O professor Marcelo Kfoury destaca que o investimento depende muito da capacidade produtiva do país. Nesse sentido, o ambiente de economia ainda aquecida pode estar favorecendo esses aportes:
— As expectativas ainda não estão tão ruins assim. Você tem o mercado financeiro olhando com certo pessimismo, mas a economia ainda está investindo, com crescimento positivo. Então, você tem, parece uma dicotomia entre o que o mercado financeiro está vendo e o que o resto da economia está vendo.
Além desse fator, o mercado de capitais também pode estar influenciando a formação bruta de capital fixo, segundo o professor da FGV. Kfoury destaca que a emissão de debêntures, com empresas conseguindo se financiar no mercado de capitais, favorece o investimento.
Maurício Weiss também afirma que existe uma diferença de postura entre mercado financeiro e setores empresariais. De um lado, um adota tom mais pessimista, pensando em questões especulativas. De outro, parte do braço produtivo segue otimista, segundo o professor da UFRGS.
Próximos meses
O professor Marcelo Kfoury estima a economia ainda no azul, mas desacelerando no quarto trimestre e em 2025. Entre os ingredientes que bancam essa estimativa, ele destaca a preocupação do Banco Central com a inflação que pode ser impulsionada por demanda aquecida:
— A expectativa é de que continue a crescer, a subir os juros para ver se desacelera um pouco a economia, para não gerar tanta inflação.
Já o professor Maurício Weiss espera uma continuidade de alta no último trimestre. Mas afirma que a escalada recente na taxa de juro pode frear justamente o investimento que está puxando a economia neste momento. A atratividade que o juro traz no âmbito das aplicações também pode pesar nesse sentido, segundo Weiss.
— Não só pela questão do custo, mas também por conta da alternativa melhor. Em vez de investir, alguns agentes podem aplicar no mercado de títulos privados.

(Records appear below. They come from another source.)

Lemma handle_entry_rows ctx entry w :
  yields (try_except
            (obj_type <- deref (get_object_type entry) ;;
             match obj_type with
             | Some "File" => yield_results ctx (Body entry)
             | _ => ret tt
             end)
            InvalidAddressException
            (log LOGLEVEL_VVV
               ("Cannot extract file from _OBJECT_HEADER at "
                  ++ Py.format_hex (entry_offset entry))) w)
  = entry_rows ctx entry.
Proof.
  rewrite yields_try_log by reflexivity. unfold entry_rows.
  destruct (get_object_type entry) as [obj_type | f]; [| reflexivity].
  rewrite bind_deref_avail, match_file.
  destruct (is_file obj_type); [apply yield_results_rows | reflexivity].
Qed.

Lemma framed_handle_step ctx entry :
  framed (try_except
            (obj_type <- deref (get_object_type entry) ;;
             match obj_type with
             | Some "File" => yield_results ctx (Body entry)
             | _ => ret tt
             end)
            InvalidAddressException
            (log LOGLEVEL_VVV
               ("Cannot extract file from _OBJECT_HEADER at "
                  ++ Py.format_hex (entry_offset entry)))).
Proof.
  apply framed_try_except; [| apply framed_log].
  apply framed_bind; [apply framed_deref |]. intros obj_type.
  rewrite match_file.
  destruct (is_file obj_type); [apply framed_yield_results | apply framed_ret].
Qed.

Lemma returns_handle_step ctx entry :
  returns (try_except
             (obj_type <- deref (get_object_type entry) ;;
              match obj_type with
              | Some "File" => yield_results ctx (Body entry)
              | _ => ret tt
              end)
             InvalidAddressException
             (log LOGLEVEL_VVV
                ("Cannot extract file from _OBJECT_HEADER at "
                   ++ Py.format_hex (entry_offset entry)))).
Proof.
  apply returns_try_except; [| apply returns_log].
  apply safe_bind; [apply safe_deref |]. intros obj_type.
  rewrite match_file.
  destruct (is_file obj_type);
    [apply safe_yield_results | apply returns_safe, returns_ret].
Qed.

Lemma handle_walk_rows ctx object_table w :
  yields (handle_walk ctx object_table w) = flat_map (entry_rows ctx) object_table.
Proof.
  unfold handle_walk.
  rewrite for_rows;
    [| intros entry; apply framed_handle_step
     | intros entry; apply returns_handle_step].
  apply flat_map_ext. intros entry. apply handle_entry_rows.
Qed.

Lemma bind_ret {Y A B} (a : A) (k : A -> Gen Y B) w :
  bind (ret a) k w = k a w.
Proof.
  unfold bind, ret. destruct (k a w) as [[ys r] w1]. reflexivity.
Qed.

(** The step of the VAD walk. *)
Lemma vad_step_eq ctx vad w :
  try_except
    (file_obj <-
       (if has_ControlArea vad then
          f <- deref (ControlArea_FilePointer vad) ;; ret (Some f)
        else if has_Subsection vad then
          f <- deref (Subsection_ControlArea_FilePointer vad) ;; ret (Some f)
        else ret None) ;;
     match file_obj with
     | None => ret tt
     | Some file_obj =>
         valid <- deref (fo_is_valid file_obj) ;;
         if negb valid then ret tt else yield_results ctx file_obj
     end)
    InvalidAddressException
    (log LOGLEVEL_VVV
       ("Cannot extract file from VAD at " ++ Py.format_hex (vad_offset vad))) w
  = match vad_file vad with
    | None => ([], Return tt, w)
    | Some (Fault f) =>
        ([], Return tt,
         with_log w ("Cannot extract file from VAD at "
                       ++ Py.format_hex (vad_offset vad)))
    | Some (Avail file_obj) =>
        match fo_is_valid file_obj with
        | Avail false => ([], Return tt, w)
        | Avail true =>
            try_except (yield_results ctx file_obj) InvalidAddressException
              (log LOGLEVEL_VVV
                 ("Cannot extract file from VAD at "
                    ++ Py.format_hex (vad_offset vad))) w
        | Fault _ =>
            ([], Return tt,
             with_log w ("Cannot extract file from VAD at "
                           ++ Py.format_hex (vad_offset vad)))
        end
    end.
Proof.
  unfold vad_file.
  assert (Hf : forall (x : access FILE_OBJECT),
             try_except
               (file_obj <- (f <- deref x ;; ret (Some f)) ;;
                match file_obj with
                | None => ret tt
                | Some file_obj =>
                    valid <- deref (fo_is_valid file_obj) ;;
                    if negb valid then ret tt else yield_results ctx file_obj
                end)
               InvalidAddressException
               (log (Y := grid_row) LOGLEVEL_VVV
                  ("Cannot extract file from VAD at "
                     ++ Py.format_hex (vad_offset vad))) w
             = match x with
               | Fault f =>
                   ([], Return tt,
                    with_log w ("Cannot extract file from VAD at "
                                  ++ Py.format_hex (vad_offset vad)))
               | Avail file_obj =>
                   match fo_is_valid file_obj with
                   | Avail false => ([], Return tt, w)
                   | Avail true =>
                       try_except (yield_results ctx file_obj)
                         InvalidAddressException
                         (log LOGLEVEL_VVV
                            ("Cannot extract file from VAD at "
                               ++ Py.format_hex (vad_offset vad))) w
                   | Fault _ =>
                       ([], Return tt,
                        with_log w ("Cannot extract file from VAD at "
                                      ++ Py.format_hex (vad_offset vad)))
                   end
               end).
  { intros [file_obj | f].
    - unfold try_except. rewrite <- bind_assoc, bind_deref_avail, bind_ret.
      destruct (fo_is_valid file_obj) as [[|] | f].
      + rewrite bind_deref_avail. reflexivity.
      + rewrite bind_deref_avail. reflexivity.
      + unfold bind, deref. simpl. destruct f; reflexivity.
    - unfold try_except, bind, deref, ret. simpl. destruct f; reflexivity. }
  destruct (has_ControlArea vad); [apply Hf |].
  destruct (has_Subsection vad); [apply Hf |].
  reflexivity.
Qed.

Lemma vad_step_rows ctx vad w :
  yields
    (try_except
       (file_obj <-
          (if has_ControlArea vad then
             f <- deref (ControlArea_FilePointer vad) ;; ret (Some f)
           else if has_Subsection vad then
             f <- deref (Subsection_ControlArea_FilePointer vad) ;; ret (Some f)
           else ret None) ;;
        match file_obj with
        | None => ret tt
        | Some file_obj =>
            valid <- deref (fo_is_valid file_obj) ;;
            if negb valid then ret tt else yield_results ctx file_obj
        end)
       InvalidAddressException
       (log LOGLEVEL_VVV
          ("Cannot extract file from VAD at " ++ Py.format_hex (vad_offset vad))) w)
  = vad_rows ctx vad.
Proof.
  rewrite vad_step_eq. unfold vad_rows.
  destruct (vad_file vad) as [[file_obj | f] |]; try reflexivity.
  destruct (fo_is_valid file_obj) as [[|] | f]; try reflexivity.
  rewrite yields_try_log by reflexivity. apply yield_results_rows.
Qed.
(** * Link decorator: URI scanner and decoration synchronizer

    A shallow embedding of the TipTap link-decorator plugin
    ([getDecorations], [linkDecorator], [iterateUris]) together with the
    fragment of the JavaScript runtime it relies on: strings as sequences of
    UTF-16 code units, the string methods the scanner calls, and a
    backtracking regular-expression matcher that enumerates matches in the
    priority order of the ECMAScript specification. *)

From Stdlib Require Import String Ascii.
From Stdlib Require Import List Bool Arith NArith ZArith Lia Sorted.
Import ListNotations.

Set Implicit Arguments.

(* ================================================================== *)
(** * JavaScript strings *)
(* ================================================================== *)

Module JS.

(** A string is a sequence of 16-bit code units. *)
Definition CodeUnit := N.
Definition jsstring := list CodeUnit.

Definition cu (a : ascii) : CodeUnit := N_of_ascii a.

(** A string literal of the source text. *)
Definition lit (s : string) : jsstring := map cu (list_ascii_of_string s).

(** [s.substring(i, j)] for [i <= j]. *)
Definition substring (s : jsstring) (i j : nat) : jsstring :=
  firstn (j - i) (skipn i s).

Fixpoint isPrefix (p s : jsstring) : bool :=
  match p, s with
  | [], _ => true
  | a :: p', b :: s' => (a =? b)%N && isPrefix p' s'
  | _ :: _, [] => false
  end.

(** [s.startsWith(p)] (case-sensitive, code unit by code unit). *)
Definition startsWith (s p : jsstring) : bool := isPrefix p s.

(** First position [>= pos] of [s0 ++ s] (where [pos = length s0]) at which
    [sub] occurs. *)
Fixpoint findFrom (sub s : jsstring) (pos : nat) : option nat :=
  if isPrefix sub s then Some pos
  else match s with
       | [] => None
       | _ :: s' => findFrom sub s' (S pos)
       end.

(** [s.indexOf(sub, start)]: the start position is clamped to the length of
    [s]; the result is [-1] when there is no occurrence. *)
Definition indexOf (s sub : jsstring) (start : nat) : Z :=
  let k := Nat.min start (length s) in
  match findFrom sub (skipn k s) k with
  | Some p => Z.of_nat p
  | None => (-1)%Z
  end.

(** [s.includes(sub)]. *)
Definition includes (s sub : jsstring) : bool :=
  negb (indexOf s sub 0 =? -1)%Z.

(** Relative index resolution of [slice]: a negative index counts from the
    end, and the result is clamped to [0 .. len]. *)
Definition relIndex (len : nat) (k : Z) : nat :=
  if (k <? 0)%Z then Z.to_nat (Z.max (Z.of_nat len + k) 0)
  else Nat.min (Z.to_nat k) len.

(** [s.slice(b, e)]. *)
Definition slice (s : jsstring) (b e : Z) : jsstring :=
  let from := relIndex (length s) b in
  let to := relIndex (length s) e in
  firstn (to - from) (skipn from s).

End JS.

Import JS.

(* ================================================================== *)
(** * Regular expressions *)
(* ================================================================== *)

Module RegExp.

(** ** Character classification *)

Definition isLineTerminator (c : CodeUnit) : bool :=
  ((c =? 0x0A) || (c =? 0x0D) || (c =? 0x2028) || (c =? 0x2029))%N.

Definition isWhiteSpace (c : CodeUnit) : bool :=
  ((c =? 0x09) || (c =? 0x0B) || (c =? 0x0C) || (c =? 0x20) || (c =? 0xA0)
   || (c =? 0x1680) || ((0x2000 <=? c) && (c <=? 0x200A))
   || (c =? 0x202F) || (c =? 0x205F) || (c =? 0x3000) || (c =? 0xFEFF))%N.

(** The class [\s]: white space and line terminators. *)
Definition isSpace (c : CodeUnit) : bool :=
  isWhiteSpace c || isLineTerminator c.

(** Case folding of the [i] flag.  Only the ASCII letters are folded: a code
    unit outside ASCII never folds to an ASCII one (the standard forbids it),
    and every class of the patterns below is made of ASCII characters or of
    [\s] / [\S], whose members have no case variants across the class
    border, so the folding of the other letters does not change any match. *)
Definition toUpper (c : CodeUnit) : CodeUnit :=
  if ((0x61 <=? c) && (c <=? 0x7A))%N then (c - 32)%N else c.

Definition toLower (c : CodeUnit) : CodeUnit :=
  if ((0x41 <=? c) && (c <=? 0x5A))%N then (c + 32)%N else c.

Definition canonicalize (ignoreCase : bool) (c : CodeUnit) : CodeUnit :=
  if ignoreCase then toUpper c else c.

(** ** Syntax *)

Inductive ClassAtom :=
| CChar (c : CodeUnit)          (* a single character *)
| CRange (lo hi : CodeUnit)     (* lo-hi *)
| CSpace                        (* \s *)
| CNonSpace.                    (* \S *)

(** A character class [[...]] is the union of its atoms; a literal character
    of a pattern is the class of that one character. *)
Definition CharClass := list ClassAtom.

Inductive Regex :=
| Bol                           (* ^ *)
| Eol                           (* $ *)
| Class (cs : CharClass)
| Seq (r1 r2 : Regex)
| Alt (r1 r2 : Regex)
| Quest (r : Regex)             (* r? *)
| Star (r : Regex)              (* r* *)
| Plus (r : Regex)              (* r+ *)
| Group (n : nat) (r : Regex).  (* the n-th capturing parenthesis *)

Record Flags := { ignoreCase : bool; multiline : bool }.

Definition chr (a : ascii) : Regex := Class [CChar (cu a)].

Fixpoint seqs (rs : list Regex) (last : Regex) : Regex :=
  match rs with
  | [] => last
  | r :: rs' => Seq r (seqs rs' last)
  end.

(** The capturing parentheses inside a term. *)
Fixpoint groups (r : Regex) : list nat :=
  match r with
  | Bol | Eol | Class _ => []
  | Seq r1 r2 | Alt r1 r2 => groups r1 ++ groups r2
  | Quest r' | Star r' | Plus r' => groups r'
  | Group n r' => n :: groups r'
  end.

(** The character classes of a term. *)
Fixpoint classes (r : Regex) : list CharClass :=
  match r with
  | Bol | Eol => []
  | Class cs => [cs]
  | Seq r1 r2 | Alt r1 r2 => classes r1 ++ classes r2
  | Quest r' | Star r' | Plus r' | Group _ r' => classes r'
  end.

(** ** Matching *)

Definition inAtom (a : ClassAtom) (c : CodeUnit) : bool :=
  match a with
  | CChar c' => (c =? c')%N
  | CRange lo hi => ((lo <=? c) && (c <=? hi))%N
  | CSpace => isSpace c
  | CNonSpace => negb (isSpace c)
  end.

Definition inClass (cs : CharClass) (c : CodeUnit) : bool :=
  existsb (fun a => inAtom a c) cs.

(** A character matches a class when some member of the class has the same
    canonical form.  With ASCII folding the members to try are the character
    itself and its two case variants. *)
Definition classMatches (fl : Flags) (cs : CharClass) (c : CodeUnit) : bool :=
  if ignoreCase fl
  then inClass cs c || inClass cs (toUpper c) || inClass cs (toLower c)
  else inClass cs c.

(** Two ranges of ASCII used to classify the members of a class. *)
Definition isVisibleAscii (c : CodeUnit) : bool :=
  ((0x21 <=? c) && (c <=? 0x7E))%N.

Definition isAsciiLetter (c : CodeUnit) : bool :=
  (((0x41 <=? c) && (c <=? 0x5A)) || ((0x61 <=? c) && (c <=? 0x7A)))%N.

(** Atoms made of lower-case ASCII letters only. *)
Definition lowerAtom (a : ClassAtom) : bool :=
  match a with
  | CChar k => ((0x61 <=? k) && (k <=? 0x7A))%N
  | CRange lo hi => ((0x61 <=? lo) && (hi <=? 0x7A))%N
  | _ => false
  end.

(** Atoms that hold no white space: [\S], and visible ASCII. *)
Definition visibleAtom (a : ClassAtom) : bool :=
  match a with
  | CChar k => isVisibleAscii k
  | CRange lo hi => ((0x21 <=? lo) && (hi <=? 0x7E))%N
  | CSpace => false
  | CNonSpace => true
  end.

(** A match state: the position reached and the captures made so far, as
    pairs of a parenthesis number and the [start, end) range it matched. *)
Record MatchState := mkState {
  endIndex : nat;
  captures : list (nat * (nat * nat))
}.

Fixpoint capture (n : nat) (caps : list (nat * (nat * nat)))
  : option (nat * nat) :=
  match caps with
  | [] => None
  | (k, v) :: caps' => if k =? n then Some v else capture n caps'
  end.

Definition dropCaptures (gs : list nat) (caps : list (nat * (nat * nat))) :=
  filter (fun kv => negb (existsb (Nat.eqb (fst kv)) gs)) caps.

Definition setCapture (n : nat) (v : nat * nat) (x : MatchState) : MatchState :=
  mkState (endIndex x) ((n, v) :: dropCaptures [n] (captures x)).

(** Entering a quantified term forgets the captures of the parentheses
    inside it. *)
Definition clearGroups (gs : list nat) (x : MatchState) : MatchState :=
  mkState (endIndex x) (dropCaptures gs (captures x)).

Section Matcher.
Variable fl : Flags.
Variable input : jsstring.
Definition _validate_recipe_semantics (data : option Recipe) : result (list string) :=
  match data with
  | None => Raise (AttributeError "'NoneType' object has no attribute 'get'")
  | Some data =>
      let errors := [] in
      let graph := get (graph data) [] in
      let names := stage_names graph in
      let duplicates := duplicate_stages names in
      errors ←
        (if decide (duplicates = ∅) then mret errors
         else
           joined ← join_scalars ", " (set_iter duplicates);
           mret (errors ++ ["Duplicate stage names found: " +:+ joined]));
      mret (check_stages 0 graph errors)
  end.

Definition validate_file (self : t) (fs : gmap string string) (yaml_path : string)
  : result (bool * list string) :=
  try_except
    (text ← open_read fs yaml_path;
     data ← safe_load text;
     found ← iter_errors (schema self) data;
     let errors := collect_errors found in
     semantic_errors ← _validate_recipe_semantics data;
     let errors := errors ++ semantic_errors in
     mret (bool_decide (length errors = 0), errors))
    (λ e, match e with
          | YAMLError msg => mret (false, ["YAML parsing error: " +:+ msg])
          | FileNotFoundError _ => mret (false, ["File not found: " +:+ yaml_path])
          | _ => mret (false, ["Validation error: " +:+ exn_str e])
          end).

End RecipeValidator.
End RecipeValidator.

(** ** [scripts/renderer.py] *)

(** JSON values as [json.dump] takes them: a Python [dict] literal is an object
    whose members stand in the order they were written. *)
#[warnings="-register-all"]
Inductive json : Type :=
| JNull
| JString (s : string)
| JArray (items : list json)
| JObject (members : list (string * json)).

(** The value of [d.get(k)] for a string-valued key: the string, or [None]. *)
Definition json_of_get (o : option string) : json :=
  match o with
  | Some s => JString s
  | None => JNull
  end.

(** [json.dump(config, f, indent=2, ensure_ascii=False)]: the text written. *)
Class JsonDump : Type := {
  json_dump : json → string
}.

(** pathlib: [dir / name] and [path.stem], on paths written as strings. *)
Class Pathlib : Type := {
  truediv : string → string → string;
  stem : string → string
}.

(** Jinja2's [Environment(loader=FileSystemLoader(templates_dir), ...)]. *)
Record Environment : Type := {
  loader : string;
  trim_blocks : bool;
  lstrip_blocks : bool
}.
(** [_load_documents] when its calls return: the directory lists [names];
    the loader, asked only when [names] is not empty, gives [documents]. *)
Definition load_events (self : Settings) (names : list string)
    (documents : list Document) : trace :=
  Printed "[RAGDocumentProcessor] Loading documents..." ::
  Called (os_listdir (knowledge_path self)) (Returns names) ::
  match names with
  | [] => [Printed ("[RAGDocumentProcessor] WARNING: Folder '"
                    ++ knowledge_path self ++ "' is empty!")%string]
  | _ :: _ => [Called (loader_load (loader self)) (Returns documents)]
  end.

(** Chunking, indexing and saving when the three calls return. *)
Definition index_events (self : Settings) (documents chunks : list Document)
    (db : FAISS) : trace :=
  [ Printed "[RAGDocumentProcessor] Splitting documents into chunks...";
    Called (split_documents (text_splitter self) documents) (Returns chunks);
    Called (FAISS_from_documents chunks (embedding_model self)) (Returns db);
    Called (save_local db (full_db_path self)) (Returns tt) ].

Definition retriever_event (self : VectorStoreCreator) : event :=
  Called (as_retriever (vectorstore self) "similarity" (k self))
         (Returns (retriever self)).

Definition rebuild_message (force_rebuild : bool) : string :=
  ("[RAGDocumentProcessor] "
   ++ (if force_rebuild then "Rebuilding" else "Creating")
   ++ " vectorstore...")%string.

Definition updated_message : string :=
  "[RAGDocumentProcessor] Vectorstore updated successfully.".

Definition no_changes_message : string :=
  "[RAGDocumentProcessor] No changes detected or rebuild not requested. Using existing vectorstore.".

(** *** Classes of events *)

Definition builds (e : event) : bool :=
  match e with
  | Called (FAISS_from_documents _ _) _ => true
  | _ => false
  end.

Definition saves (e : event) : bool :=
  match e with
  | Called (save_local _ _) _ => true
  | _ => false
  end.

Definition writes_files (e : event) : bool :=
  match e with
  | Called (save_local _ _) _ | Called (os_makedirs _) _ => true
  | _ => false
  end.

Definition reads_knowledge (e : event) : bool :=
  match e with
  | Called (os_listdir _) _ | Called (loader_load _) _ => true
  | _ => false
  end.

Definition threw (e : event) : bool :=
  match e with
  | Called _ (Throws _) => true
  | _ => false
  end.

Definition retriever_threw (e : event) : bool :=
  match e with
  | Called (as_retriever _ _ _) (Throws _) => true
  | _ => false
  end.

(** A directory listing or a loader that came back empty. *)
Definition loaded_nothing (e : event) : bool :=
  match e with
  | Called (os_listdir _) (Returns []) => true
  | Called (loader_load _) (Returns []) => true
  | _ => false
  end.

Definition nothing_built_or_saved (tr : trace) : bool :=
  forallb (fun e => negb (builds e || saves e)) tr.

(** The answer of an existence check of [path], if [e] is one. *)
Definition checked (path : string) (e : event) : option bool :=
  match e with
  | Called (os_path_exists p) (Returns present) =>
      if (p =? path)%string then Some present else None
  | _ => None
  end.


(** A construction makes five library calls before [_create_vectorstore];
    the sixth event is the existence check that decides between creating
    and loading. *)
Definition store_decision (full : string) (tr : trace) : option bool :=
  match nth_error tr 5 with
  | Some e => checked full e
  | None => None
  end.


(** [update_vectorstore] consults the file system first, unless forced. *)
Definition first_check (full : string) (tr : trace) : option bool :=
  match tr with
  | e :: _ => checked full e
  | [] => None
  end.

Definition rebuild_wanted (force_rebuild : bool) (full : string) (tr : trace)
  : bool :=
  force_rebuild ||
  match first_check full tr with
  | Some present => negb present
  | None => false
  end.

A Secretaria de Política Econômica do Ministério da Fazenda divulgou nota onde estima que a atividade econômica deve continuar a crescer no próximo trimestre, “embora com desaceleração na margem”.
“A política monetária mais contracionista deverá restringir o ritmo de expansão das concessões de crédito e dos investimentos. Ainda assim, impulsos positivos devem vir do mercado de trabalho, que deverá seguir resiliente, estimulando a produção e o consumo das famílias”, destacou trecho do comunicado da pasta.
Hoje, a Selic está em 11,25% ao ano após duas altas consecutivas. Parte do mercado financeiro estima que o novo ciclo de alta deve seguir pelo menos até metade de 2025.